Alfred Buchalski, stud. phil., Gießen,
geb. 24. Oktober 1891 in Bromberg,
gef. 10. November 1914 bei Kortekeer.
Vor Dixmuiden, 28. Oktober 1914.
Mit welcher Freude, welcher Lust bin ich hinausgezogen in den Kampf, der mir als die schönste Gelegenheit erschien, Lebensdrang und Lebenslust sich austoben zu lassen. Mit welcher Enttäuschung sitze ich hier, das Grauen im Herzen. Und als krasser Gegensatz dazu: mit welchem Behagen sauge ich mit dieser köstlichen Luft das hundertmal verlorene Leben ein!

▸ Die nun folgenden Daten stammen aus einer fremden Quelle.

(** What an attempt to write leaves behind. *)
Definition attempted (buf : bytes) (t : TlsStream) (r : TlsIoResult) (t' : TlsStream) : Prop :=
  wire t' /\ handshake_done t' = true /\ (calls (net t) <= calls (net t'))%nat /\
  match kind r with
  | Ok => (0 < count_n r <= length buf)%nat /\ given_to (ssl t') = given_to (ssl t) ++ take (count_n r) buf
  | WantWrite => given_to (ssl t') = given_to (ssl t) /\ nearer t' t
  | Error => broke t t' /\ exists m, given_to (ssl t') = given_to (ssl t) ++ take m buf
  | _ => False
  end.

Lemma write_fresh_attempted buf t : 0 < #buf < 2 ^ 31 -> wire t -> handshake_done t = true -> let '(r, t') := write_fresh buf t in attempted buf t r t' /\ kind r <> WantWrite.
Proof.
  intros Hlen Hw Hd. unfold write_fresh, attempted. rewrite c_int_small by lia. destruct (write_law buf (rbio t) (ssl t) Hlen) as (Hc & Hr & Hg). pose proof (accepts buf (rbio t) (ssl t) Hlen) as Hp.
  destruct (call_flush _ t Hw Hc) as (r & t1 & E & K1 & K2 & K3 & K4 & K5 & K6 & K7 & K8). rewrite E. rewrite <- K4 in Hg.
  destruct (settled_hard _ _ _ K3) as [Eh Hok]. destruct (hard r) eqn:Ehr.
  - symmetry in Eh. apply bool_decide_eq_true in Eh. unfold settled in K3. rewrite Eh in *. split_and!; try done; [congruence|]. by eexists.
  - destruct (Z.ltb_spec 0 (ret (SSL_write buf #buf (rbio t) (ssl t)))); [|lia]. cbn [kind count_n]. split_and!; try done; [congruence|lia|lia].
Qed.

Lemma write_attempted buf t : 0 < #buf < 2 ^ 31 -> wire t -> handshake_done t = true -> let '(r, t') := write buf t in attempted buf t r t'.
Proof.
  intros Hlen Hw Hd. unfold write. rewrite Hd. cbn [negb]. destruct buf as [|b buf0] eqn:Eb; [cbn in Hlen; lia|]. rewrite <- Eb in *.
  destruct (wants_write t). 2: { pose proof (write_fresh_attempted buf t Hlen Hw Hd) as H. destruct (write_fresh buf t). by destruct H. }
  destruct (flush_spec t (proj1 Hw)) as (r & t1 & E & K). rewrite E. destruct (flush_wire _ _ _ Hw K) as (K1 & K2 & K3). destruct K as (L1 & L2 & L3 & L4 & L5 & L6 & L7 & L8 & L9 & L10).
  destruct (bool_decide_reflect (kind r = Ok)) as [Ek|Ek].
  - pose proof (write_fresh_attempted buf t1 Hlen K1 ltac:(congruence)) as H. destruct (write_fresh buf t1) as [r2 t2]. destruct H as [(H1 & H2 & H3 & H4) H5]. unfold attempted. rewrite L1 in H4. split_and!; try done; [lia|].
    destruct (kind r2); try done. destruct H4 as [H4 H6]. split; [|done]. by eapply broke_weaken; [| |exact H4].
  - unfold attempted. split_and!; try done; [congruence|]. destruct (kind r); try done; [by rewrite L1; destruct L10 as (? & ? & ?)|]. split; [done|]. exists O. by rewrite L1, take_0, app_nil_r.
Qed.

Lemma flush_attempted t : wire t -> let '(r, t') := flush t in wire t' /\ ssl t' = ssl t /\ handshake_done t' = handshake_done t /\ (calls (net t) <= calls (net t'))%nat /\
  match kind r with Ok => unsent t' = [] | WantWrite => nearer t' t | Error => broke t t' | _ => False end.
Proof.
  intros Hw. unfold flush. destruct (flush_spec t (proj1 Hw)) as (r & t' & E & K). rewrite E. destruct (flush_wire _ _ _ Hw K) as (K1 & K2 & K3). destruct K as (L1 & L2 & L3 & L4 & L5 & L6 & L7 & L8 & L9 & L10).
  split_and!; try done. destruct (kind r); try done. by destruct L10 as (? & ? & ?).
Qed.

(** What [async_write] does with [rest] from [st] on: all of it is given to the
    library and all it wrote is on the wire, unless a call failed. *)
Definition delivers (rest : bytes) (k : Sock) (st : Writing * Sock) : Prop := exists fuel left k' sent, loop write_step fuel st = Some (left, k') /\
  wire (inner k') /\ (calls (net (inner k)) <= calls (net (inner k')))%nat /\ waits_only EVENT_WRITE k k' /\ sent `prefix_of` rest /\ given_to (ssl (inner k')) = given_to (ssl (inner k)) ++ sent /\
  ((left = [] /\ sent = rest /\ unsent (inner k') = []) \/ broke (inner k) (inner k')).

Lemma delivers_step pre rest k st w1 k1 : write_step st = inl (w1, k1) -> given_to (ssl (inner k1)) = given_to (ssl (inner k)) ++ pre -> (calls (net (inner k)) <= calls (net (inner k1)))%nat ->
  waits_only EVENT_WRITE k k1 -> delivers rest k1 (w1, k1) -> delivers (pre ++ rest) k st.
Proof.
  intros E Hg Hc Hwt (fuel & left & k' & sent & El & K1 & K2 & K3 & K4 & K5 & K6). exists (S fuel), left, k', (pre ++ sent). cbn [loop]. rewrite E.
  split_and!; try done; [lia|by eapply waits_trans|by apply prefix_app|by rewrite K5, Hg, app_assoc|]. destruct K6 as [(-> & -> & ?)|Hb]; [by left|right]. by eapply broke_weaken; [| |exact Hb].
Qed.

Lemma delivers_failed rest k st left k' m : write_step st = inr (left, k') -> wire (inner k') -> broke (inner k) (inner k') -> waits_only EVENT_WRITE k k' ->
  given_to (ssl (inner k')) = given_to (ssl (inner k)) ++ take m rest -> delivers rest k st.
Proof.
  intros E Hw Hb Hwt Hg. exists 1%nat, left, k', (take m rest). cbn [loop]. rewrite E. split_and!; try done; [destruct Hb as (j & ? & _); lia|apply prefix_take|by right].
Qed.

Hypothesis Hset : forall i, settles weather i.

Lemma flushing_delivers rest : (forall k, wire (inner k) -> handshake_done (inner k) = true -> unsent (inner k) = [] -> delivers rest k (Sending rest, k)) ->
  forall t w, wire t -> handshake_done t = true -> delivers rest (mkSock t w) (Flushing rest, mkSock t w).
Proof.
  intros Hnext. refine (nearer_ind _ Hset _). intros t IH w Hw Hd.
  assert (Hclear : forall t1 w1, wire t1 -> handshake_done t1 = true -> unsent t1 = [] -> delivers rest (mkSock t1 w1) (Flushing rest, mkSock t1 w1)).
  { intros t1 w1 Hw1 Hd1 Hu1. apply (delivers_step [] rest _ _ (Sending rest) (mkSock t1 w1)); [|by rewrite app_nil_r|done|apply waits_refl|by apply Hnext].
    cbn. by rewrite wants_write_unsent, bool_decide_true by apply Hw1 || done. }
  destruct (wants_write t) eqn:Ew. 2: { apply Hclear; try done. rewrite wants_write_unsent in Ew by apply Hw. by apply negb_false_iff, bool_decide_eq_true in Ew. }
  pose proof (flush_attempted t Hw) as F. assert (Es : write_step (Flushing rest, mkSock t w) = let '(r, k) := await_flush (mkSock t w) in match r with Took _ | WantToWrite _ => inl (Flushing rest, k) | WriteFailed => inr (rest, k) end).
  { cbn [write_step inner has_unsent tls_io]. rewrite Ew. by destruct (await_flush _) as [[] ?]. }
  unfold await_flush in Es. cbn [inner waited attempt_flush tls_io] in Es. unfold tls_flush in Es. destruct (flush t) as [r t1]. destruct F as (F1 & F2 & F3 & F4 & F5). unfold to_write_result in Es. destruct (kind r); try done.
  - apply (delivers_step [] rest _ _ _ _ Es); cbn [inner]; [by rewrite F2, app_nil_r|done|apply waits_refl|apply Hclear; congruence].
  - pose proof (flush_attempted t1 F1) as G. destruct (flush t1) as [r2 t2]. destruct G as (G1 & G2 & G3 & G4 & G5). unfold to_write_result in Es. destruct (kind r2); try done.
    + apply (delivers_step [] rest _ _ _ _ Es); cbn [inner]; [by rewrite G2, F2, app_nil_r|lia|apply waits_one|apply Hclear; congruence].
    + apply (delivers_step [] rest _ _ _ _ Es); cbn [inner]; [by rewrite G2, F2, app_nil_r|lia|apply waits_one|]. apply IH; [|done|congruence]. eapply tc_l; [exact G5|by constructor].
    + eapply (delivers_failed _ _ _ _ _ 0 Es); cbn [inner]; [done|by eapply broke_weaken; [| |exact G5]|apply waits_one|by rewrite G2, F2, take_0, app_nil_r].
  - eapply (delivers_failed _ _ _ _ _ 0 Es); cbn [inner]; [done|done|apply waits_refl|by rewrite F2, take_0, app_nil_r].
Qed.

(** Once [buf] is partly taken, the flush and the rest of it remain. *)
Lemma took_delivers rest t w t1 w1 n : (forall rest' k, (length rest' < length rest)%nat -> wire (inner k) -> handshake_done (inner k) = true -> (rest' = [] -> unsent (inner k) = []) -> delivers rest' k (Sending rest', k)) ->
  write_step (Sending rest, mkSock t w) = inl (Flushing (drop n rest), mkSock t1 w1) -> wire t1 -> handshake_done t1 = true -> (calls (net t) <= calls (net t1))%nat -> (0 < n <= length rest)%nat ->
  given_to (ssl t1) = given_to (ssl t) ++ take n rest -> waits_only EVENT_WRITE (mkSock t w) (mkSock t1 w1) -> delivers rest (mkSock t w) (Sending rest, mkSock t w).
Proof.
  intros Hnext Es Hw1 Hd1 Hc Hn Hg Hwt. rewrite <- (take_drop n rest) at 1. apply (delivers_step _ _ _ _ _ _ Es); cbn [inner]; [done|done|done|].
  apply flushing_delivers; [|done|done]. intros k Hw Hd Hu. apply Hnext; [rewrite length_drop; lia|done..].
Qed.

Lemma sending_delivers rest k : #rest < 2 ^ 31 -> wire (inner k) -> handshake_done (inner k) = true -> (rest = [] -> unsent (inner k) = []) -> delivers rest k (Sending rest, k).
Proof.
  remember (length rest) as m eqn:Em. revert rest k Em. induction (lt_wf m) as [m _ IHm]. intros rest k -> Hlen. destruct k as [t w]. revert w. cbn [inner]. revert t. refine (nearer_ind _ Hset _). intros t IH w Hw Hd Hu.
  destruct rest as [|b rest0] eqn:Eb. { exists 1%nat, [], (mkSock t w), []. rewrite app_nil_r. split_and!; try done; [apply waits_refl|]. left. by split_and!; [| |apply Hu]. }
  rewrite <- Eb in *. assert (Hl : 0 < #rest < 2 ^ 31) by (rewrite Eb in *; cbn [length] in *; lia). assert (Hne : rest <> []) by (by rewrite Eb).
  assert (Es : write_step (Sending rest, mkSock t w) = let '(r, k) := await_write rest (mkSock t w) in match r with Took (S n) => inl (Flushing (drop (S n) rest), k) | Took O => inr (rest, k) | WantToWrite _ => inl (Sending rest, k) | WriteFailed => inr (rest, k) end) by (by rewrite Eb).
  assert (Hnext : forall rest' k, (length rest' < length rest)%nat -> wire (inner k) -> handshake_done (inner k) = true -> (rest' = [] -> unsent (inner k) = []) -> delivers rest' k (Sending rest', k)) by (intros rest' k Hr; apply (IHm (length rest')); [done|done|lia]). clear IHm.
  unfold await_write in Es. cbn [inner waited attempt_write tls_io] in Es. unfold tls_write in Es.
  pose proof (write_attempted rest t Hl Hw Hd) as F. destruct (write rest t) as [r t1]. destruct F as (F1 & F2 & F3 & F4). unfold to_write_result in Es. destruct (kind r); try done.
  - destruct F4 as [Hn Hg]. destruct (count_n r) as [|n]; [lia|]. by eapply (took_delivers rest t w t1); [|exact Es|..]; try done; apply waits_refl.
  - destruct F4 as [Fg Fn]. pose proof (write_attempted rest t1 Hl F1 F2) as G. destruct (write rest t1) as [r2 t2]. destruct G as (G1 & G2 & G3 & G4). destruct (kind r2); try done.
    + destruct G4 as [Hn Hg]. destruct (count_n r2) as [|n]; [lia|]. rewrite Fg in Hg. eapply (took_delivers rest t w t2); [|exact Es|..]; try done; [lia|apply waits_one].
    + destruct G4 as [Gg Gn]. apply (delivers_step [] rest _ _ _ _ Es); cbn [inner]; [by rewrite Gg, Fg, app_nil_r|lia|apply waits_one|]. apply IH; try done. eapply tc_l; [exact Gn|by constructor].
    + destruct G4 as [Gb [m Gg]]. eapply (delivers_failed _ _ _ _ _ m Es); cbn [inner]; [done|by eapply broke_weaken; [| |exact Gb]|apply waits_one|by rewrite Gg, Fg].
  - destruct F4 as [Fb [m Fg]]. by eapply (delivers_failed _ _ _ _ _ m Es); cbn [inner]; [done|done|apply waits_refl|].
Qed.
End Accepting.

(** C17: A stream over a library that keeps the contract of [SslLaws], on a
    descriptor that may block, fail, deliver or take any part at any call.
    Every operation returns; it leaves the ciphertext the library wrote on the
    wire or queued for it, in order and once; unless it reports an error
    nothing the peer sent is lost before the library.  [handshake] reports
    success only when its last flight is on the wire.  [read] returns between
    1 and [len] bytes and asks for input only when nothing is left to be sent
    and the descriptor had none.  [write] takes a prefix of the buffer, and
    asks for room only when the descriptor had none.  [read] and [write] are
    called after the handshake with lengths below [2^31], which an [int] of the
    library can hold (see [long_write_fails]). *)
Theorem tls_stream_exact t : wire t ->
  (exists r t', handshake (rounds t) t = Some (r, t') /\ kept t r t' /\ (kind r = Ok -> handshake_done t' = true /\ unsent t' = []) /\ (kind r = WantWrite -> unsent t' <> []) /\ (kind r = WantRead -> blocked t')) /\
  (forall len, 0 < Z.of_nat len < 2 ^ 31 -> handshake_done t = true -> exists r bs t', read (rounds t) len t = Some (r, bs, t') /\ kept t r t' /\
     (kind r = Ok -> (0 < count_n r <= len)%nat /\ length bs = count_n r) /\ (kind r = WantWrite -> unsent t' <> []) /\ (kind r = WantRead -> unsent t' = [] /\ blocked t')) /\
  (forall buf, 0 < #buf < 2 ^ 31 -> handshake_done t = true -> let '(r, t') := write buf t in wrote buf t r t') /\
  (let '(r, t') := flush t in kept t r t' /\ settled t r t') /\
  wire (shutdown t) /\ intake (shutdown t) = intake t.
Proof.
  intros Hw. split_and!.
  - by apply handshake_runs.
  - intros len Hlen Hd. destruct (read_runs len t Hlen Hw Hd) as (r & bs & t' & E & K1 & _ & K2). by exists r, bs, t'.
  - intros buf Hlen Hd. by apply write_spec.
  - unfold flush. destruct (flush_spec t (proj1 Hw)) as (r & t' & E & K). rewrite E. destruct (flush_wire _ _ _ Hw K) as (K1 & K2 & K3). done.
  - by apply shutdown_spec.
  - by apply shutdown_spec.
Qed.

Wie soll ich Dir alles das, was ich die letzten Tage erlebte, so recht erzählen. Ich möchte Dir in einem dieses ganze große Erlebnis: die Schlacht, berichten, und doch sind es wieder nur Einzelheiten, die sich jetzt in den Vordergrund drängen. - Es war furchtbar! Nicht das vergossene Blut, nicht auch der Umstand, daß es vergeblich vergossen war, auch nicht, daß in dunkler Nacht die eigenen Kameraden auf uns schossen, - nein, die ganze Kampfesweise ist es, die abstößt. Kämpfen wollen und sich nicht wehren können! Der Angriff, der mich so schön dünkte, was ist er anders als der Drang: hin zur nächsten Deckung da vorn gegen diesen Hagel tückischer Geschosse. Und der Feind, der sie entsendet, nicht zu sehen! Freilich, noch habe ich Hoffnung, daß man auch an diese Kampfesweise sich gewöhnen werde, und daß sich der Drang: Vorwärts, ran an den Feind! - wird betätigen lassen. Erst etwas leisten, dann schmerzt auch die Kugel gewiß nicht so sehr.
Paul Krebs, stud. arch., Danzig,
geb. 9. Oktober 1894 in Dißdorf,
gef. 21. November 1914 vor Lodz.
Oels, Ende Oktober 1914.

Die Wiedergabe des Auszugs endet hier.